» **INSTRUCTIONS FOR THE TASK**
All of the records need to be retyped exactly, with no line dropped.

» **EXERCISE MATERIALS**
(** The rounds of one row, each from the row as the last one left it: how
    often the provider was asked, and the row at the end. *)
Fixpoint rounds (retries : Z) (backoff : list Z) (d : delivery) (l : list (Z * Z * attempt_result)) : Z * delivery :=
  match l with
  | [] => (0, d)
  | (clock, jitter, r) :: l =>
      if bool_decide (d_status d = Pending) then
        let '(st, n, next) := verdict retries backoff clock jitter d r in
        let d' := mkDelivery (d_id d) (d_outbox d) (d_channel d) (d_rule d) st n (default (utcnow clock) next)
                    None None (d_error d) (d_detail d) (d_expires d) in
        let '(k, d'') := rounds retries backoff d' l in
        ((if asked r then 1 else 0) + k, d'')
      else (0, d)
  end.

Lemma verdict_pending retries backoff clock jitter d r st n next :
  verdict retries backoff clock jitter d r = (st, n, next) -> st = Pending ->
  n = d_attempts d + 1 /\ n <= retries /\ asked r = true.
Proof.
  unfold verdict. destruct r; intros H ->; [done..|]. destruct (_ && _) eqn:E.
  - injection H as <- _. split_and!; [done| |done]. lia.
  - by destruct (past _ _).
Qed.

Lemma rounds_done retries backoff d l : d_status d <> Pending -> rounds retries backoff d l = (0, d).
Proof. intros H. destruct l as [|[[clock jitter] r] l]; [done|]. cbn [rounds]. by rewrite bool_decide_eq_false_2. Qed.

(** A delivery is over after at most as many rounds as it has
    attempts left (one at least), however the provider answers: it is no
    longer pending, and the provider was not asked more often than that. *)
Theorem attempts_bounded (retries : Z) (backoff : list Z) (l : list (Z * Z * attempt_result)) (d : delivery) :
  let left := Z.max 1 (retries + 1 - d_attempts d) in
  (rounds retries backoff d l).1 <= left
  /\ (left <= Z.of_nat (length l) -> d_status (rounds retries backoff d l).2 <> Pending).
Proof.
  revert d. induction l as [|[[clock jitter] r] l IH]; intros d left; [cbn; lia|]. cbn [rounds].
  destruct (decide (d_status d = Pending)) as [Hp|Hp]; [rewrite bool_decide_eq_true_2 by done|rewrite bool_decide_eq_false_2 by done; cbn; split; [lia|done]].
  destruct (verdict retries backoff clock jitter d r) as [[st n] next] eqn:E.
  set (d' := mkDelivery _ _ _ _ _ _ _ _ _ _ _ _). specialize (IH d').
  destruct (decide (st = Pending)) as [Es|Es].
  - destruct (verdict_pending _ _ _ _ _ _ _ _ _ E Es) as (-> & Hn & Ha). rewrite Ha. cbv zeta in IH.
    destruct (rounds retries backoff d' l) as [k d'']. cbn [fst snd length d' d_attempts] in *. split; [lia|]. intros. apply IH. lia.
  - rewrite (rounds_done retries backoff d' l) by exact Es. cbn [fst snd length]. split; [|done].
    destruct (asked r); lia.
Qed.

(** ** The provider's own window *)

(** When the provider names its window with [Retry-After], in whole
    seconds or as a date, and within the cap, the next attempt is not before
    the window's end; it is at most three seconds late. *)
Theorem retry_after_respected (backoff : list Z) (attempt : nat) (asked_at clock s jitter : Z) :
  asked_at <= clock -> 0 <= s <= RETRY_AFTER_CAP_SECONDS * SECOND -> 0 <= jitter < SECOND ->
  s mod SECOND = 0 \/ (asked_at + s) mod SECOND = 0 ->
  let next := shift (utcnow clock) (retry_delay backoff attempt (Some s) jitter) in
  asked_at + s <= next * SECOND <= clock + s + 3 * SECOND.
Proof.
  unfold shift, utcnow, retry_delay, RETRY_AFTER_CAP_SECONDS, SECOND. intros Ha Hs Hj Hm. rewrite Z.min_l by lia.
  destruct Hm; dlia.
Qed.

(** ** Witnesses *)

(** One message owed to two channels at second 1000, both claimed. *)
Definition sample_targets : targets_fun := fun _ => Some ([(1, Some 1); (2, None)], [], []).
Definition sample_clock : Z := 1000 * SECOND.
Definition sample_queue : queue :=
  run_ops 2 [SECOND; 3 * SECOND] empty_queue
    [(sample_clock, OpEnqueue (str "message") (Some 7) [] (Some (str "a:1")) [] []);
     (sample_clock, OpExpand sample_targets)].
Definition claimed_queue : queue := (claim_deliveries (str "w1") LEASE_SECONDS 1 (utcnow sample_clock) sample_queue).2.

Example sample_claim :
  (d_id <$> (claim_deliveries (str "w1") LEASE_SECONDS 1 (utcnow sample_clock) sample_queue).1) = [1]
  /\ (d_id <$> (claim_deliveries (str "w2") LEASE_SECONDS 5 1119 claimed_queue).1) = [2]
  /\ (d_id <$> (claim_deliveries (str "w2") LEASE_SECONDS 5 1120 claimed_queue).1) = [1; 2].
Proof. by vm_compute. Qed.

Lemma sample_queue_wf : wf sample_queue.
Proof. apply run_ops_wf, empty_wf. Qed.

Definition first_delivery (l : list delivery) : delivery := default (mkDelivery 0 0 0 None Pending 0 0 None None None [] None) (head l).
Definition taken_first : delivery :=
  first_delivery (claim_deliveries (str "w1") LEASE_SECONDS 1 (utcnow sample_clock) sample_queue).1.
Definition meanwhile : queue :=
  run_ops 2 [SECOND] claimed_queue [(sample_clock + SECOND, OpRetry 1); (sample_clock, OpEnqueue (str "message") (Some 8) [] (Some (str "a:2")) [] [])].
Definition taken_next : delivery :=
  first_delivery (claim_deliveries (str "w2") LEASE_SECONDS 5 (utcnow (sample_clock + 119 * SECOND)) meanwhile).1.

Lemma lease_exclusive_witness : d_id taken_next <> d_id taken_first.
Proof.
  apply (lease_exclusive 2 [SECOND] (str "w1") 1 sample_clock sample_queue taken_first
    [(sample_clock + SECOND, OpRetry 1); (sample_clock, OpEnqueue (str "message") (Some 8) [] (Some (str "a:2")) [] [])]
    (str "w2") 5 (sample_clock + 119 * SECOND) taken_next).
  - apply sample_queue_wf.
  - vm_compute. left.
  - repeat constructor; try (vm_compute; reflexivity); by intros [].
  - vm_compute. reflexivity.
  - vm_compute. left.
Defined.

Lemma worker_sleeps_until_due_witness :
  idle_time sample_clock sample_queue = 0 /\ claimable (utcnow sample_clock) sample_queue <> [].
Proof.
  destruct (worker_sleeps_until_due sample_queue sample_clock sample_queue_wf) as (_ & Hi & _).
  split; [vm_compute; reflexivity|]. apply Hi. vm_compute. reflexivity.
Defined.

Lemma retry_after_respected_witness :
  let next := shift (utcnow (1000 * SECOND + 900000)) (retry_delay [SECOND] 0 (Some (30 * SECOND)) 0) in
  next = 1031 /\ 1000 * SECOND + 900000 + 30 * SECOND <= next * SECOND.
Proof.
  split; [vm_compute; reflexivity|].
  apply (retry_after_respected [SECOND] 0 (1000 * SECOND + 900000) (1000 * SECOND + 900000) (30 * SECOND) 0);
    [done|unfold RETRY_AFTER_CAP_SECONDS, SECOND; lia|unfold SECOND; lia|by left].
Defined.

» **EXERCISE RESPONSE**
(** The rounds of one row, each from the row as the last one left it: how
    often the provider was asked, and the row at the end. *)
Fixpoint rounds (retries : Z) (backoff : list Z) (d : delivery) (l : list (Z * Z * attempt_result)) : Z * delivery :=
  match l with
  | [] => (0, d)
  | (clock, jitter, r) :: l =>
      if bool_decide (d_status d = Pending) then
        let '(st, n, next) := verdict retries backoff clock jitter d r in
        let d' := mkDelivery (d_id d) (d_outbox d) (d_channel d) (d_rule d) st n (default (utcnow clock) next)
                    None None (d_error d) (d_detail d) (d_expires d) in
        let '(k, d'') := rounds retries backoff d' l in
        ((if asked r then 1 else 0) + k, d'')
      else (0, d)
  end.

Lemma verdict_pending retries backoff clock jitter d r st n next :
  verdict retries backoff clock jitter d r = (st, n, next) -> st = Pending ->
  n = d_attempts d + 1 /\ n <= retries /\ asked r = true.
Proof.
  unfold verdict. destruct r; intros H ->; [done..|]. destruct (_ && _) eqn:E.
  - injection H as <- _. split_and!; [done| |done]. lia.
  - by destruct (past _ _).
Qed.

Lemma rounds_done retries backoff d l : d_status d <> Pending -> rounds retries backoff d l = (0, d).
Proof. intros H. destruct l as [|[[clock jitter] r] l]; [done|]. cbn [rounds]. by rewrite bool_decide_eq_false_2. Qed.

(** A delivery is over after at most as many rounds as it has
    attempts left (one at least), however the provider answers: it is no
    longer pending, and the provider was not asked more often than that. *)
Theorem attempts_bounded (retries : Z) (backoff : list Z) (l : list (Z * Z * attempt_result)) (d : delivery) :
  let left := Z.max 1 (retries + 1 - d_attempts d) in
  (rounds retries backoff d l).1 <= left
  /\ (left <= Z.of_nat (length l) -> d_status (rounds retries backoff d l).2 <> Pending).
Proof.
  revert d. induction l as [|[[clock jitter] r] l IH]; intros d left; [cbn; lia|]. cbn [rounds].
  destruct (decide (d_status d = Pending)) as [Hp|Hp]; [rewrite bool_decide_eq_true_2 by done|rewrite bool_decide_eq_false_2 by done; cbn; split; [lia|done]].
  destruct (verdict retries backoff clock jitter d r) as [[st n] next] eqn:E.
  set (d' := mkDelivery _ _ _ _ _ _ _ _ _ _ _ _). specialize (IH d').
  destruct (decide (st = Pending)) as [Es|Es].
  - destruct (verdict_pending _ _ _ _ _ _ _ _ _ E Es) as (-> & Hn & Ha). rewrite Ha. cbv zeta in IH.
    destruct (rounds retries backoff d' l) as [k d'']. cbn [fst snd length d' d_attempts] in *. split; [lia|]. intros. apply IH. lia.
  - rewrite (rounds_done retries backoff d' l) by exact Es. cbn [fst snd length]. split; [|done].
    destruct (asked r); lia.
Qed.

(** ** The provider's own window *)

(** When the provider names its window with [Retry-After], in whole
    seconds or as a date, and within the cap, the next attempt is not before
    the window's end; it is at most three seconds late. *)
Theorem retry_after_respected (backoff : list Z) (attempt : nat) (asked_at clock s jitter : Z) :
  asked_at <= clock -> 0 <= s <= RETRY_AFTER_CAP_SECONDS * SECOND -> 0 <= jitter < SECOND ->
  s mod SECOND = 0 \/ (asked_at + s) mod SECOND = 0 ->
  let next := shift (utcnow clock) (retry_delay backoff attempt (Some s) jitter) in
  asked_at + s <= next * SECOND <= clock + s + 3 * SECOND.
Proof.
  unfold shift, utcnow, retry_delay, RETRY_AFTER_CAP_SECONDS, SECOND. intros Ha Hs Hj Hm. rewrite Z.min_l by lia.
  destruct Hm; dlia.
Qed.

(** ** Witnesses *)

(** One message owed to two channels at second 1000, both claimed. *)
Definition sample_targets : targets_fun := fun _ => Some ([(1, Some 1); (2, None)], [], []).
Definition sample_clock : Z := 1000 * SECOND.
Definition sample_queue : queue :=
  run_ops 2 [SECOND; 3 * SECOND] empty_queue
    [(sample_clock, OpEnqueue (str "message") (Some 7) [] (Some (str "a:1")) [] []);
     (sample_clock, OpExpand sample_targets)].
Definition claimed_queue : queue := (claim_deliveries (str "w1") LEASE_SECONDS 1 (utcnow sample_clock) sample_queue).2.

Example sample_claim :
  (d_id <$> (claim_deliveries (str "w1") LEASE_SECONDS 1 (utcnow sample_clock) sample_queue).1) = [1]
  /\ (d_id <$> (claim_deliveries (str "w2") LEASE_SECONDS 5 1119 claimed_queue).1) = [2]
  /\ (d_id <$> (claim_deliveries (str "w2") LEASE_SECONDS 5 1120 claimed_queue).1) = [1; 2].
Proof. by vm_compute. Qed.

Lemma sample_queue_wf : wf sample_queue.
Proof. apply run_ops_wf, empty_wf. Qed.

Definition first_delivery (l : list delivery) : delivery := default (mkDelivery 0 0 0 None Pending 0 0 None None None [] None) (head l).
Definition taken_first : delivery :=
  first_delivery (claim_deliveries (str "w1") LEASE_SECONDS 1 (utcnow sample_clock) sample_queue).1.
Definition meanwhile : queue :=
  run_ops 2 [SECOND] claimed_queue [(sample_clock + SECOND, OpRetry 1); (sample_clock, OpEnqueue (str "message") (Some 8) [] (Some (str "a:2")) [] [])].
Definition taken_next : delivery :=
  first_delivery (claim_deliveries (str "w2") LEASE_SECONDS 5 (utcnow (sample_clock + 119 * SECOND)) meanwhile).1.

Lemma lease_exclusive_witness : d_id taken_next <> d_id taken_first.
Proof.
  apply (lease_exclusive 2 [SECOND] (str "w1") 1 sample_clock sample_queue taken_first
    [(sample_clock + SECOND, OpRetry 1); (sample_clock, OpEnqueue (str "message") (Some 8) [] (Some (str "a:2")) [] [])]
    (str "w2") 5 (sample_clock + 119 * SECOND) taken_next).
  - apply sample_queue_wf.
  - vm_compute. left.
  - repeat constructor; try (vm_compute; reflexivity); by intros [].
  - vm_compute. reflexivity.
  - vm_compute. left.
Defined.

Lemma worker_sleeps_until_due_witness :
  idle_time sample_clock sample_queue = 0 /\ claimable (utcnow sample_clock) sample_queue <> [].
Proof.
  destruct (worker_sleeps_until_due sample_queue sample_clock sample_queue_wf) as (_ & Hi & _).
  split; [vm_compute; reflexivity|]. apply Hi. vm_compute. reflexivity.
Defined.

Lemma retry_after_respected_witness :
  let next := shift (utcnow (1000 * SECOND + 900000)) (retry_delay [SECOND] 0 (Some (30 * SECOND)) 0) in
  next = 1031 /\ 1000 * SECOND + 900000 + 30 * SECOND <= next * SECOND.
Proof.
  split; [vm_compute; reflexivity|].
  apply (retry_after_respected [SECOND] 0 (1000 * SECOND + 900000) (1000 * SECOND + 900000) (30 * SECOND) 0);
    [done|unfold RETRY_AFTER_CAP_SECONDS, SECOND; lia|unfold SECOND; lia|by left].
Defined.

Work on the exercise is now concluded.